Songkran Day in Pattaya is, even more than New Year’s Eve in December, the biggest party of the year.
Due to the Covid19 Coronavirus situation in Thailand all mass gatherings have been cancelled, especially one as massive as Songkran Day in Pattaya. An estimated eighty percent of businesses remain closed and most of the city is out of work. Times are hard and charity lines stretch for up to several Kilometers at some locations. Alcohol sales are banned and socializing over drinks is prohibited. Beaches are closed along with every possible place people could gather and socialize.
However, many have come together in this difficult time and shown true community support, helping those less fortunate. Dozens of businesses across Pattaya, too many to cover in individual articles for every one, have helped the tens of thousands out of work, many of who live day by day and were in support fields of the entertainment industry, such as maids, cooks, food vendors, DJ’s, service staff, etc.

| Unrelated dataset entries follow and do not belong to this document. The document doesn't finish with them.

(** TS 36.213 tables 9.1.2-1 and 8-2. *)
Definition k_phich : list (list Z) :=
  [[0; 0; 4; 7; 6; 0; 0; 4; 7; 6];
   [0; 0; 4; 6; 0; 0; 0; 4; 6; 0];
   [0; 0; 6; 0; 0; 0; 0; 6; 0; 0];
   [0; 0; 6; 6; 6; 0; 0; 0; 0; 0];
   [0; 0; 6; 6; 0; 0; 0; 0; 0; 0];
   [0; 0; 6; 0; 0; 0; 0; 0; 0; 0];
   [0; 0; 4; 6; 6; 0; 0; 4; 7; 0]].

Definition k_pusch : list (list Z) :=
  [[4; 6; 0; 0; 0; 4; 6; 0; 0; 0];
   [0; 6; 0; 0; 4; 0; 6; 0; 0; 4];
   [0; 0; 0; 4; 0; 0; 0; 0; 4; 0];
   [4; 0; 0; 0; 0; 0; 0; 0; 4; 4];
   [0; 0; 0; 0; 0; 0; 0; 0; 4; 4];
   [0; 0; 0; 0; 0; 0; 0; 0; 4; 0];
   [7; 7; 0; 0; 0; 7; 7; 0; 0; 5]].

(** [t[sf_config][tti % 10]] *)
Definition table_at (t : list (list Z)) (sf_config tti : Z) : option Z :=
  row ← zget t sf_config; zget row (tti mod 10).

Definition subframe_is_ulgrant_tdd (tti sf_config : Z) : option bool :=
  k ← table_at k_pusch sf_config tti; Some (negb (k =? 0)).

Definition get_phich_tti_tdd (tti sf_config : Z) : option Z :=
  k ← table_at k_pusch sf_config tti;
  let tti_pusch := u32 (tti + k) mod 10240 in
  k' ← table_at k_phich sf_config tti_pusch;
  Some (u32 (tti_pusch + k') mod 10240).

(** ** The list of pending acknowledgements *)

Definition init_pending_ack (l : pend_ack_list) : option pend_ack_list :=
  for_range 0 TTIMOD_SZ (fun l i => zset l i (PendAck false 0 0)) l.

Definition phich_reset_pending_ack (l : pend_ack_list) (tti : Z) : option pend_ack_list :=
  e ← zget l (TTIMOD tti); zset l (TTIMOD tti) (PendAck false (I_lowest e) (pa_n_dmrs e)).

Definition phich_set_pending_ack (l : pend_ack_list) (tti i_lowest n_dmrs : Z) : option pend_ack_list :=
  zset l (TTIMOD tti) (PendAck true i_lowest n_dmrs).

(** The flag and the two values a caller may ask for. *)
Definition phich_get_pending_ack (l : pend_ack_list) (tti : Z) : option (bool * Z * Z) :=
  e ← zget l (TTIMOD tti); Some (enabled e, I_lowest e, pa_n_dmrs e).

Definition phich_is_ack_enabled (l : pend_ack_list) (tti : Z) : option bool :=
  '(b, _, _) ← phich_get_pending_ack l tti; Some b.

Fixpoint any_enabled_from (l : pend_ack_list) (i : Z) (fuel : nat) : option bool :=
  match fuel with
  | O => Some false
  | S n => e ← zget l i; if enabled e then Some true else any_enabled_from l (i + 1) n
  end.
Definition phich_is_any_pending_ack (l : pend_ack_list) : option bool :=
  any_enabled_from l 0 (Z.to_nat TTIMOD_SZ).

Section decoder.
(** [srsran_ue_dl_decode_phich] on the current subframe: return code and
    acknowledgement value, given the grant's lowest PRB, DMRS shift and
    [I_phich]. *)
Context (srsran_ue_dl_decode_phich : Z -> Z -> Z -> Z * bool).

(** The result, the list, and the acknowledgement value if one was decoded. *)
Definition decode_phich (tti : Z) (ft : frame_type) (sf_config : Z) (l : pend_ack_list)
  : option (bool * pend_ack_list * option bool) :=
  '(pending, i_lowest, n_dmrs) ← phich_get_pending_ack l tti;
  if pending : bool then
    let '(ret, ack) := srsran_ue_dl_decode_phich i_lowest n_dmrs 0 in
    if negb (ret =? 0) then
      l ← phich_reset_pending_ack l tti; Some (false, l, None)
    else
      l ← (if ack then Some l
           else
             tti_phich ← match ft with
                         | SRSRAN_FDD => Some (TTI_RX_ACK tti)
                         | SRSRAN_TDD => get_phich_tti_tdd tti sf_config
                         end;
             phich_set_pending_ack l tti_phich i_lowest n_dmrs);
      l ← phich_reset_pending_ack l tti;
      Some (true, l, Some ack)
  else Some (false, l, None).

Definition get_target_dci (msgs : list ngscope_dci_msg_t) (nof_msg target : Z) : option Z :=
  find_rnti msgs target 0 (Z.to_nat nof_msg).
(** A parent fits exactly when both its children do. *)
Lemma fits_children n b k :
  0 <= k < 7 -> fits n b k = fits n b (2 * k + 1) && fits n b (2 * k + 2).
Proof.
  intros Hk. unfold fits, node_cce. zenum k 7; vm_compute (node_off _); vm_compute (2 ^ _);
    repeat zcase; try done; lia.
Qed.

Lemma parents_fill n b k0 w c :
  0 <= k0 -> 0 < w -> k0 + w <= 7 -> k0 + w <= 2 * k0 + 1 ->
  forall chk, (forall k, 2 * k0 < k <= 2 * (k0 + w) -> chk k = negb (fits n b k)) ->
  tree_at b chk c ->
  exists c', for_range 0 w (fun c i => check_from_children (b * 15) (k0 + i) c) c = Some c' /\ zlen c' = zlen c /\
    tree_at b (fun k => if (k0 <=? k) && (k <? k0 + w) then negb (fits n b k) else chk k) c' /\
    (forall j, j < b * 15 \/ b * 15 + 15 <= j -> zget c' j = zget c j).
Proof.
  intros Hk0 Hw Hkw Hk2 chk Hchk Ht. apply flags_fill; [lia.. | done |].
  intros i s Hi HT.
  destruct (HT (2 * (k0 + i) + 1)) as (xl & El & _ & Cl); [lia |].
  destruct (HT (2 * (k0 + i) + 2)) as (xr & Er & _ & Cr); [lia |].
  destruct (HT (k0 + i)) as (x & Ex & _ & _); [lia |].
  destruct (set_checked_step s (b * 15 + (k0 + i))
    (if negb (loc_checked xl) && negb (loc_checked xr) then false else true) x Ex) as (x' & Es & Hr & HL & HN & HC).
  exists x, x'. split; [done |]. split.
  - unfold check_from_children. rewrite <- !Z.add_assoc.
    rewrite El, Er. cbn [mbind option_bind]. done.
  - split_and!; [done.. |]. rewrite HC, (fits_children n b (k0 + i)) by lia.
    rewrite Cl, Cr.
    replace ((k0 <=? 2 * (k0 + i) + 1) && (2 * (k0 + i) + 1 <? k0 + i)) with false by (repeat zcase; lia || done).
    replace ((k0 <=? 2 * (k0 + i) + 2) && (2 * (k0 + i) + 2 <? k0 + i)) with false by (repeat zcase; lia || done).
    rewrite !Hchk by lia. by destruct (fits n b (2 * (k0 + i) + 1)), (fits n b (2 * (k0 + i) + 2)).
Qed.

(** The cut-off block: a location is marked exactly when it sticks out. *)
Lemma cut_block_fill n b c :
  8 * b < n < 8 * b + 8 -> tree_at b (fun _ => false) c ->
  exists c', (c ← set_checked c (b * 15) true;
         c ← for_range 0 8 (fun c i =>
               x ← zget c (b * 15 + 7 + i);
               if n <=? loc_ncce x then set_checked c (b * 15 + 7 + i) true else Some c) c;
         c ← for_range 0 4 (fun c i => check_from_children (b * 15) (3 + i) c) c;
         for_range 0 2 (fun c i => check_from_children (b * 15) (1 + i) c) c) = Some c'
    /\ zlen c' = zlen c /\ tree_at b (fun k => negb (fits n b k)) c'
    /\ (forall j, j < b * 15 \/ b * 15 + 15 <= j -> zget c' j = zget c j).
Proof.
  intros Hn Ht.
  destruct (Ht 0) as (x & Ex & [HxL HxN] & _); [lia |]. rewrite Z.add_0_r in Ex.
  destruct (set_checked_step c (b * 15) true x Ex) as (x' & -> & Hr & HL & HN & HC).
  rewrite zset_in by done. cbn [mbind option_bind].
  set (c0 := <[_ := x']> c).
  assert (tree_at b (fun k => k =? 0) c0) as T0.
  { intros k Hk. destruct (Z.eqb_spec k 0) as [-> | Hne].
    - exists x'. rewrite Z.add_0_r. split; [by apply zget_insert_eq |]. split; [| done]. split; congruence.
    - destruct (Ht k Hk) as (y & Ey & Hy & Hc). exists y. split; [| done].
      unfold c0. rewrite zget_insert_ne; [done | apply Hr | lia]. }
  destruct (flags_fill b 7 8 (fun k => k =? 0) (fun k => negb (fits n b k)) (fun c i =>
               x ← zget c (b * 15 + 7 + i);
               if n <=? loc_ncce x then set_checked c (b * 15 + 7 + i) true else Some c) c0)
    as (c1 & -> & El1 & T1 & Ho1); [lia.. | done | |].
  { intros i s Hi HT. destruct (HT (7 + i)) as (y & Ey & [HyL HyN] & HyC); [lia |].
    exists y. rewrite <- Z.add_assoc, Ey. cbn [mbind option_bind].
    replace (fits n b (7 + i)) with (negb (n <=? loc_ncce y)).
    2:{ rewrite HyN. unfold fits, node_cce. zenum i 8; vm_compute (node_off _); vm_compute (2 ^ _); repeat zcase; done || lia. }
    destruct (n <=? loc_ncce y).
    - destruct (set_checked_step s (b * 15 + (7 + i)) true y Ey) as (y' & Es & _ & ? & ? & ?). by exists y'.
    - exists y. split; [done |]. rewrite (zset_same _ _ _ Ey). split_and!; [done.. |].
      rewrite HyC. by repeat zcase; try lia. }
  cbn [mbind option_bind].
  destruct (parents_fill n b 3 4 c1 ltac:(lia) ltac:(lia) ltac:(lia) ltac:(lia)
    (fun k => if (7 <=? k) && (k <? 7 + 8) then negb (fits n b k) else k =? 0)) as (c2 & -> & El2 & T2 & Ho2).
  { intros k Hk. by repeat zcase; try lia. } { done. }
  cbn [mbind option_bind].
  destruct (parents_fill n b 1 2 c2 ltac:(lia) ltac:(lia) ltac:(lia) ltac:(lia)
    (fun k => if (3 <=? k) && (k <? 3 + 4) then negb (fits n b k) else
              if (7 <=? k) && (k <? 7 + 8) then negb (fits n b k) else k =? 0)) as (c3 & -> & El3 & T3 & Ho3).
  { intros k Hk. by repeat zcase; try lia. } { done. }
  exists c3. split; [done |]. split; [rewrite El3, El2, El1; apply zlen_insert |]. split.
  - intros k Hk. destruct (T3 k Hk) as (y & Ey & Hy & Hc). exists y. split_and!; [done.. |].
    rewrite Hc. destruct (Z.eq_dec k 0) as [-> | Hk0].
    + simpl. unfold fits, node_cce. vm_compute (node_off _). vm_compute (2 ^ _). by zcase; try lia.
    + by repeat zcase; try lia.
  - intros j Hj. rewrite Ho3, Ho2, Ho1 by done. unfold c0. apply zget_insert_ne; [apply Hr | lia].
Qed.
(* ===== verification/DciTree.v ===== *)
(** * The tree of decoded DCIs ([lib/src/phy/ue/ngscope_tree.c], [ngscope_dci.c])

    The decoder keeps the messages it has decoded but not yet trusted in an array
    of one row per DCI format and one column per candidate location. Fifteen
    consecutive columns are the heap-ordered tree of a block of 8 CCEs, so that
    accepting the message of a node means dropping its ancestors and descendants. *)

From S2P Require Import Prelude NgTypes SearchSpace.

(** [NULL]-free view of [ngscope_tree_t]: five rows of 180 cells. *)
Record ngscope_tree_t := Tree {
  dci_array : list (list ngscope_dci_msg_t);
  dci_location : list srsran_dci_location_t;
  nof_location : Z;
  nof_cce : Z
}.

Definition with_array (q : ngscope_tree_t) (a : list (list ngscope_dci_msg_t)) : ngscope_tree_t :=
  Tree a (dci_location q) (nof_location q) (nof_cce q).
Definition with_location (q : ngscope_tree_t) (l : list srsran_dci_location_t) : ngscope_tree_t :=
  Tree (dci_array q) l (nof_location q) (nof_cce q).

(** [dci_array[i][j]], and the assignment to it. *)
Definition cell (a : list (list ngscope_dci_msg_t)) (i j : Z) : option ngscope_dci_msg_t :=
  r ← zget a i; zget r j.
Definition set_cell (a : list (list ngscope_dci_msg_t)) (i j : Z) (m : ngscope_dci_msg_t)
  : option (list (list ngscope_dci_msg_t)) :=
  r ← zget a i; r ← zset r j m; zset a i r.

(** [for (i = 0; i < MAX_NOF_FORMAT+1; i++) ZERO_OBJECT(dci_array[i][j]);] *)
Definition clear_col (a : list (list ngscope_dci_msg_t)) (j : Z) : option (list (list ngscope_dci_msg_t)) :=
  for_range 0 (MAX_NOF_FORMAT + 1) (fun a i => set_cell a i j zero_msg) a.

Definition with_format (m : ngscope_dci_msg_t) (f : srsran_dci_format_t) : ngscope_dci_msg_t :=
  DciMsg (rnti m) (prb m) (harq m) (nof_tb m) (dl m) (decode_prob m) (corr m) f (tb0 m) (tb1 m) (phich m) (loc m).

(** ** Moving a message to the output *)

Definition srsran_ngscope_tree_copy_dci_fromArray2PerSub (q : ngscope_tree_t) (s : ngscope_dci_per_sub_t)
    (format idx : Z) : option (ngscope_tree_t * ngscope_dci_per_sub_t) :=
  if (format <? 0) || (idx <? 0) || (MAX_CANDIDATES_ALL <=? idx) then Some (q, s)
  else
    s ← (if format =? 0 then
           if nof_ul_dci s <? MAX_DCI_PER_SUB then
             m ← cell (dci_array q) format idx;
             uls ← zset (ul_msg s) (nof_ul_dci s) (with_format m SRSRAN_DCI_FORMAT0);
             Some (PerSub (dl_msg s) (nof_dl_dci s) uls (nof_ul_dci s + 1) (timestamp s))
           else Some s
         else
           if nof_dl_dci s <? MAX_DCI_PER_SUB then
             m ← cell (dci_array q) format idx;
             dls ← zset (dl_msg s) (nof_dl_dci s) (with_format m (ngscope_index_to_format format));
             Some (PerSub dls (nof_dl_dci s + 1) (ul_msg s) (nof_ul_dci s) (timestamp s))
           else Some s);
    a ← set_cell (dci_array q) format idx zero_msg;
    Some (with_array q a, s).

(** ** Child-parent matching *)

(** The result of the scan over the formats: [matched_format], [nof_matched],
    [*matched_root]. *)
Record match_t := Match { matched_format : list Z; nof_matched : Z; matched_root : Z }.

(** The loop over the formats with its two [break]s. *)
Fixpoint match_formats (a : list (list ngscope_dci_msg_t)) (root child targetRNTI i : Z) (fuel : nat)
    (m : match_t) : option match_t :=
  match fuel with
  | O => Some m
  | S n =>
      r ← cell a i root;
      c ← cell a i child;
      if rnti r =? targetRNTI then
        v ← zset (matched_format m) (nof_matched m) i; Some (Match v 1 root)
      else if rnti c =? targetRNTI then
        v ← zset (matched_format m) (nof_matched m) i; Some (Match v 1 child)
      else if (0 <? rnti r) && (0 <? rnti c) && (rnti r =? rnti c) then
        v ← zset (matched_format m) (nof_matched m) i;
        match_formats a root child targetRNTI (i + 1) n (Match v (nof_matched m + 1) root)
      else match_formats a root child targetRNTI (i + 1) n m
  end.

(** [nof_matched] starts from 0; the vector and the root are the caller's. *)
Definition match_two_dci_vec (a : list (list ngscope_dci_msg_t)) (root child targetRNTI : Z)
    (matched_format : list Z) (matched_root : Z) : option match_t :=
  match_formats a root child targetRNTI 0 (Z.to_nat (MAX_NOF_FORMAT + 1)) (Match matched_format 0 matched_root).

(** The loop over the parent nodes of the block. *)
Fixpoint CP_loop (a : list (list ngscope_dci_msg_t)) (start_idx loc_idx targetRNTI i : Z) (fuel : nat)
    (m : match_t) : option match_t :=
  match fuel with
  | O => Some m
  | S n =>
      let root := start_idx + i in
      let left_child := start_idx + 2 * i + 1 in
      if (loc_idx <? root) || (loc_idx <? left_child) then Some m
      else
        m ← match_two_dci_vec a root left_child targetRNTI (matched_format m) (matched_root m);
        if 0 <? nof_matched m then Some m else CP_loop a start_idx loc_idx targetRNTI (i + 1) n m
  end.

(** [*nof_matched_dci] and [*root_idx] are stored only when something matched. *)
Definition srsran_ngscope_tree_CP_match (q : ngscope_tree_t) (blk_idx loc_idx targetRNTI : Z)
    (nof_matched_dci root_idx : Z) (format_idx : list Z) : option match_t :=
  m ← CP_loop (dci_array q) (blk_idx * 15) loc_idx targetRNTI 0 7 (Match format_idx 0 0);
  if 0 <? nof_matched m then Some m
  else Some (Match (matched_format m) nof_matched_dci root_idx).

(** ** One message per location *)

(** The first loop: an early return with the target's format, or the formats 0
    and 4 seen ([idx], a stack array of two) and their number. *)
Definition prune_scan (a : list (list ngscope_dci_msg_t)) (n root targetRNTI : Z) (format_vec : list Z)
  : option (Z + Z * list Z) :=
  for_range 0 n
    (fun acc i =>
       match acc with
       | inl f => Some (inl f)
       | inr (cnt, idx) =>
           f ← zget format_vec i;
           m ← cell a f root;
           if rnti m =? targetRNTI then Some (inl f)
           else if (f =? 0) || (f =? 4) then idx ← zset idx cnt f; Some (inr (cnt + 1, idx))
           else Some (inr (cnt, idx))
       end) (inr (0, [0; 0])).

(** The highest correlation among the other formats, the last on a tie. *)
Definition prune_best (a : list (list ngscope_dci_msg_t)) (n root : Z) (format_vec : list Z) : option Z :=
  '(tmp_idx, _) ← for_range 0 n
    (fun '(tmp_idx, tmp_corr) i =>
       f ← zget format_vec i;
       m ← cell a f root;
       if f32_le tmp_corr (corr m) then Some (f, corr m) else Some (tmp_idx, tmp_corr)) (0, f32_0);
  Some tmp_idx.

(** The return value and [*format_idx]. *)
Definition srsran_ngscope_tree_prune_node (q : ngscope_tree_t) (nof_matched root targetRNTI : Z)
    (format_vec : list Z) (format_idx : Z) : option (Z * Z) :=
  let a := dci_array q in
  r ← prune_scan a nof_matched root targetRNTI format_vec;
  match r with
  | inl f => Some (1, f)
  | inr (cnt, idx) =>
      if cnt =? 1 then f ← zget idx 0; Some (1, f)
      else if cnt =? 2 then
        f0 ← zget idx 0; f1 ← zget idx 1;
        m0 ← cell a f0 root; m1 ← cell a f1 root;
        Some (1, if f32_lt (corr m1) (corr m0) then f0 else f1)
      else if cnt =? 0 then f ← prune_best a nof_matched root format_vec; Some (1, f)
      else Some (0, format_idx)
  end.

(** ** Marking and clearing the tree of a node *)

Definition is_leaf_node (index_in_tree : Z) : bool := (7 <=? index_in_tree) && (index_in_tree <=? 14).

(** The recursions stop at the leaves resp. at the root: four levels. *)
Fixpoint check_node (fuel : nat) (locs : list srsran_dci_location_t) (start_idx idx_in_tree : Z)
  : option (list srsran_dci_location_t) :=
  match fuel with
  | O => None
  | S n =>
      locs ← set_checked locs (start_idx + idx_in_tree) true;
      if is_leaf_node idx_in_tree then Some locs
      else
        locs ← check_node n locs start_idx (2 * idx_in_tree + 1);
        check_node n locs start_idx (2 * idx_in_tree + 2)
  end.

Definition srsran_ngscope_tree_check_nodes (q : ngscope_tree_t) (index : Z) : option ngscope_tree_t :=
  let start_idx := Z.quot index 15 * 15 in
  let idx_in_tree := Z.rem index 15 in
  l ← check_node 4 (dci_location q) start_idx idx_in_tree;
  Some (with_location q l).

Fixpoint clear_dciArray_child_node (fuel : nat) (a : list (list ngscope_dci_msg_t)) (start_idx idx_in_tree : Z)
  : option (list (list ngscope_dci_msg_t)) :=
  match fuel with
  | O => None
  | S n =>
      a ← clear_col a (start_idx + idx_in_tree);
      if is_leaf_node idx_in_tree then Some a
      else
        a ← clear_dciArray_child_node n a start_idx (2 * idx_in_tree + 1);
        clear_dciArray_child_node n a start_idx (2 * idx_in_tree + 2)
  end.
(* ===== verification/DciSearch.v ===== *)
(** * The blind search over the control region ([lib/src/phy/ue/ngscope.c])

    Every candidate location of the subframe is decoded in all formats; a message
    is accepted when its RNTI is a broadcast one, when it is the target's, or when
    a parent location and its left child decode to the same RNTI. Accepting the
    message of a location rules out the locations that share CCEs with it. *)

From S2P Require Import Prelude NgTypes SearchSpace DciTree.

(** [0.4f]. *)
Definition f32_0_4 : float32 := S754_finite false 13421773 (-25).

(** Does a new location intersect one that is already allocated? *)
Definition dci_location_is_allocated (allocated_locations : list srsran_dci_location_t)
    (new_loc : srsran_dci_location_t) : bool :=
  existsb (fun a =>
    let L := Z.shiftl 1 (loc_L a) in
    let new_L := Z.shiftl 1 (loc_L new_loc) in
    let ncce := loc_ncce a in
    ((ncce <=? loc_ncce new_loc) && (loc_ncce new_loc <? ncce + L))
    || ((loc_ncce new_loc <=? ncce) && (ncce <? loc_ncce new_loc + new_L))) allocated_locations.

Section Search.
(** The payload of a message, the locations allocated to other DCIs, and the
    signal-processing functions of the PHY: the Viterbi decoder of one format at
    one location ([None] is its error return), the correlation with the re-encoded
    message, and the translation of a message to a grant ([None] on failure). *)
Context {payload : Type}.
(* ===== verification/DciFormat.v ===== *)
(** * DCI messages: data and sizes ([lib/src/phy/phch/dci.c] and its header)

    The records of the downlink and uplink control information, the sizes of the payload of
    each format, and the helpers on locations and names. The cells the sizes are computed for
    have at most 110 resource blocks: all conversions to [float] are exact there. *)

From Stdlib Require Import String.
From S2P Require Export DciBits Ra NgTypes.

Open Scope string_scope.
Open Scope Z_scope.

(** ** Data *)

Definition SRSRAN_DCI_MAX_BITS : Z := 128.
Definition SRSRAN_RA_ALLOC_TYPE0 : Z := 0.
Definition SRSRAN_RA_ALLOC_TYPE1 : Z := 1.
Definition SRSRAN_RA_ALLOC_TYPE2 : Z := 2.
Definition SRSRAN_RA_TYPE2_NG1 : Z := 0.
Definition SRSRAN_RA_TYPE2_NG2 : Z := 1.
Definition SRSRAN_RA_TYPE2_LOC : Z := 0.
Definition SRSRAN_RA_TYPE2_DIST : Z := 1.
Definition SRSRAN_RA_TYPE2_NPRB1A_2 : Z := 0.
Definition SRSRAN_RA_PUSCH_HOP_DISABLED : Z := -1.

Record srsran_dci_cfg_t := DciCfg {
  multiple_csi_request_enabled : bool; cif_enabled : bool; srs_request_enabled : bool;
  ra_format_enabled : bool; is_not_ue_ss : bool
}.
Definition zero_dci_cfg : srsran_dci_cfg_t := DciCfg false false false false false.

(** The type 2 allocation. It is the largest member of the union of [srsran_dci_dl_t], whose
    other members overlay its words: [rbg_bitmask] and [vrb_bitmask] the first, [rbg_subset]
    the second, and [shift] the low byte of the third. *)
Record srsran_ra_type2_t := Type2 { riv : Z; n_prb1a : Z; n_gap : Z; mode : Z }.

Definition zero_type2 : srsran_ra_type2_t := Type2 0 0 0 0.
Definition rbg_bitmask (a : srsran_ra_type2_t) : Z := riv a.
Definition vrb_bitmask (a : srsran_ra_type2_t) : Z := riv a.
Definition rbg_subset (a : srsran_ra_type2_t) : Z := n_prb1a a.
Definition shift (a : srsran_ra_type2_t) : bool := negb (n_gap a mod 256 =? 0).
Definition set_riv (x : Z) (a : srsran_ra_type2_t) := Type2 x (n_prb1a a) (n_gap a) (mode a).
Definition set_n_prb1a (x : Z) (a : srsran_ra_type2_t) := Type2 (riv a) x (n_gap a) (mode a).
Definition set_n_gap (x : Z) (a : srsran_ra_type2_t) := Type2 (riv a) (n_prb1a a) x (mode a).
Definition set_mode (x : Z) (a : srsran_ra_type2_t) := Type2 (riv a) (n_prb1a a) (n_gap a) x.
Definition set_shift (x : bool) (a : srsran_ra_type2_t) := set_n_gap (n_gap a / 256 * 256 + Z.b2z x) a.

(** A transport block. *)
Record srsran_dci_tb_t := DciTbInfo {
  mcs_idx : Z; tb_rv : Z; tb_ndi : bool; cw_idx : Z
}.

(** Locations are copied whole; the functions of this file read their first two fields. *)
Definition zero_location : srsran_dci_location_t := DciLoc 0 0 false (S754_zero false).
Definition zero_dci_tb : srsran_dci_tb_t := DciTbInfo 0 0 false 0.
Definition SRSRAN_DCI_IS_TB_EN (t : srsran_dci_tb_t) : bool := negb ((mcs_idx t =? 0) && (tb_rv t =? 1)).
Definition SRSRAN_DCI_TB_DISABLE (t : srsran_dci_tb_t) : srsran_dci_tb_t := DciTbInfo 0 1 (tb_ndi t) (cw_idx t).

(** A downlink assignment; [d_tb0] and [d_tb1] are [tb[0]] and [tb[1]]. *)
Record srsran_dci_dl_t := DciDl {
  d_rnti : Z; d_format : srsran_dci_format_t; d_location : srsran_dci_location_t; d_ue_cc_idx : Z;
  d_alloc_type : Z; d_alloc : srsran_ra_type2_t; d_tb0 : srsran_dci_tb_t; d_tb1 : srsran_dci_tb_t;
  d_tb_cw_swap : bool; d_pinfo : Z; d_pconf : bool; d_power_offset : bool; d_tpc_pucch : Z;
  d_is_pdcch_order : bool; d_preamble_idx : Z; d_prach_mask_idx : Z; d_cif : Z;
  d_cif_present : bool; d_srs_request : bool; d_srs_request_present : bool; d_pid : Z; d_dai : Z;
  d_is_tdd : bool; d_is_dwpts : bool; d_sram_id : bool
}.

(** An uplink grant. [u_ra_type] is the enumeration, assigned from a boolean. *)
Record srsran_dci_ul_t := DciUl {
  u_rnti : Z; u_format : srsran_dci_format_t; u_location : srsran_dci_location_t; u_ue_cc_idx : Z;
  u_type2 : srsran_ra_type2_t; u_freq_hop_fl : Z; u_tb : srsran_dci_tb_t; u_n_dmrs : Z;
  u_cqi_request : bool; u_dai : Z; u_ul_idx : Z; u_is_tdd : bool; u_tpc_pusch : Z; u_cif : Z;
  u_cif_present : bool; u_multiple_csi_request : Z; u_multiple_csi_request_present : bool;
  u_srs_request : bool; u_srs_request_present : bool; u_ra_type : Z; u_ra_type_present : bool
}.

(** A message: the payload is the array of [SRSRAN_DCI_MAX_BITS] bytes. *)
Record srsran_dci_msg_t := DciMessage {
  m_payload : list Z; m_nof_bits : Z; m_location : srsran_dci_location_t;
  m_format : srsran_dci_format_t; m_rnti : Z; m_decode_prob : float32; m_corr : float32
}.

Definition zero_dl : srsran_dci_dl_t :=
  DciDl 0 SRSRAN_DCI_FORMAT0 zero_location 0 0 zero_type2 zero_dci_tb zero_dci_tb false 0 false false 0
    false 0 0 0 false false false 0 0 false false false.
Definition zero_ul : srsran_dci_ul_t :=
  DciUl 0 SRSRAN_DCI_FORMAT0 zero_location 0 zero_type2 0 zero_dci_tb 0 false 0 0 false 0 0 false 0 false
    false false 0 false.
Definition dci_format0_pack (dci : srsran_dci_ul_t) : writer :=
  wwhen (u_cif_present dci) (srsran_bit_unpack (u_cif dci) 3) ;;
  put 0 ;;
  pack_hopping (u_freq_hop_fl dci) ;;
  srsran_bit_unpack (riv (u_type2 dci)) (riv_len - n_ul_hop (u_freq_hop_fl dci)) ;;
  srsran_bit_unpack (mcs_idx (u_tb dci)) 5 ;;
  put (Z.b2z (tb_ndi (u_tb dci))) ;;
  srsran_bit_unpack (u_tpc_pusch dci) 2 ;;
  srsran_bit_unpack (u_n_dmrs dci) 3 ;;
  (if multiple_csi_request_enabled cfg && negb (is_not_ue_ss cfg)
   then put (Z.b2z (u_cqi_request dci)) ;; put 0 else put (Z.b2z (u_cqi_request dci))) ;;
  wwhen (srs_request_enabled cfg && negb (is_not_ue_ss cfg))
    (put (Z.b2z (u_srs_request dci && u_srs_request_present dci))) ;;
  pad_format SRSRAN_DCI_FORMAT0.

Definition unpack_hopping (dci : srsran_dci_ul_t) : reader (Z * srsran_dci_ul_t) :=
  h ← get;
  if h =? 0 then mret (0, set_u_freq_hop_fl SRSRAN_RA_PUSCH_HOP_DISABLED dci)
  else if nof_prb cell <? 50 then b ← get; mret (1, set_u_freq_hop_fl b dci)
  else b0 ← get; b1 ← get; mret (2, set_u_freq_hop_fl (Z.lor (Z.shiftl b0 1) b1) dci).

This shows that even in tough times Pattaya is able to come together and support those who need it.
The Thai Government has stated that they still plan to have a Songkran celebration later in the year and promised the Thai people they would still get their festival this year, although it will likely be dramatically different and depends on the improvement of the situation. It is unlikely even if there is a postponed Songkran in the late summer or fall that the usual millions of tourists will be able to arrive for it.
For now, the city is quiet, deeply unusual for a city known around the world for it’s tourism, entertainment and nightlife. However, seeing the amount of people helping to support the community gives many hope that Pattaya will overcome this challenge, like many before. It is also worth noting that many lives have been saved this year without the festival, as hundreds die yearly in the “seven deadly days of Songkran” driven primarily by drunken road accidents.